INSTRUCTIONS TO FOLLOW:
Reproduce exactly the line that includes "Definition close_marked (m" and all lines after it, ending with the last line of the data.

*** Block opens ***

(** The search of [lowest_free] from slot [id] over [n] slots. *)
Fixpoint free_slot (m : gmap Z handle_entry) (n : nat) (id : Z) : option Z :=
  match n with
  | O => None
  | S n' => match m !! id with None => Some id | Some _ => free_slot m n' (id + 1) end
  end.

Definition slot_count : nat := Z.to_nat u16_count.

Definition lowest_free (t : handle_table) : option Z := free_slot (ht_map t) slot_count 0.

Definition insert_with_rights (obj : Obj) (rights : Z) : M handle_table Z := λ t,
  match lowest_free t with
  | None => (Panic "handle table full (65536 handles exhausted)", t)
  | Some id =>
      let generation := match ht_map t !! id with
                        | Some entry => wrap 16 (he_generation entry + 1)
                        | None => 1
                        end in
      (Ok (encode_handle id generation),
       set_map (<[id := mkEntry obj rights generation]> (ht_map t)) t)
  end.

Definition insert (obj : Obj) : M handle_table Z := insert_with_rights obj rights_all.

Definition insert_at (handle : Z) (obj : Obj) (t : handle_table) : handle_table :=
  let '(id, generation) := decode_handle handle in
  set_map (<[id := mkEntry obj rights_all generation]> (ht_map t)) t.

Definition insert_entry (handle : Z) (entry : handle_entry) (t : handle_table) : handle_table :=
  let '(id, _) := decode_handle handle in
  set_map (<[id := entry]> (ht_map t)) t.

Definition get_entry (t : handle_table) (handle : Z) : option handle_entry :=
  let '(id, generation) := decode_handle handle in
  match ht_map t !! id with
  | Some e => if he_generation e =? generation then Some e else None
  | None => None
  end.

Definition get (t : handle_table) (handle : Z) : option Obj := he_object <$> get_entry t handle.

Definition get_with_rights (t : handle_table) (handle required : Z)   : Obj + Z :=
  match get_entry t handle with
  | None => inr EBADF
  | Some entry =>
      if negb (rights_contains (he_rights entry) required) then inr EACCES
      else inl (he_object entry)
  end.

Definition remove_entry (handle : Z) (t : handle_table) : option handle_entry * handle_table :=
  let t1 := mkTable (ht_map t) (ht_cloexec t ∖ {[handle]}) in
  let '(id, generation) := decode_handle handle in
  match ht_map t1 !! id with
  | Some e => if he_generation e =? generation then (Some e, set_map (delete id (ht_map t1)) t1)
              else (None, t1)
  | None => (None, t1)
  end.

Definition remove (handle : Z) (t : handle_table) : option Obj * handle_table :=
  let '(e, t') := remove_entry handle t in (he_object <$> e, t').

Definition close_all (t : handle_table) : handle_table := mkTable ∅ ∅.

Definition set_cloexec (handle : Z) (val : bool) (t : handle_table) : handle_table :=
  mkTable (ht_map t)
    (if val then {[handle]} ∪ ht_cloexec t else ht_cloexec t ∖ {[handle]}).

Definition is_cloexec (t : handle_table) (handle : Z) : bool := bool_decide (handle ∈ ht_cloexec t).

(** One turn of [close_on_exec]'s loop over the marked handles. *)
Definition close_marked (m : gmap Z handle_entry) (h : Z) : gmap Z handle_entry :=
  let '(id, generation) := decode_handle h in
  match m !! id with
  | Some e => if he_generation e =? generation then delete id m else m
  | None => m
  end.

*** Block closes ***

FINISHED TASK:
Definition close_marked (m : gmap Z handle_entry) (h : Z) : gmap Z handle_entry :=
  let '(id, generation) := decode_handle h in
  match m !! id with
  | Some e => if he_generation e =? generation then delete id m else m
  | None => m
  end.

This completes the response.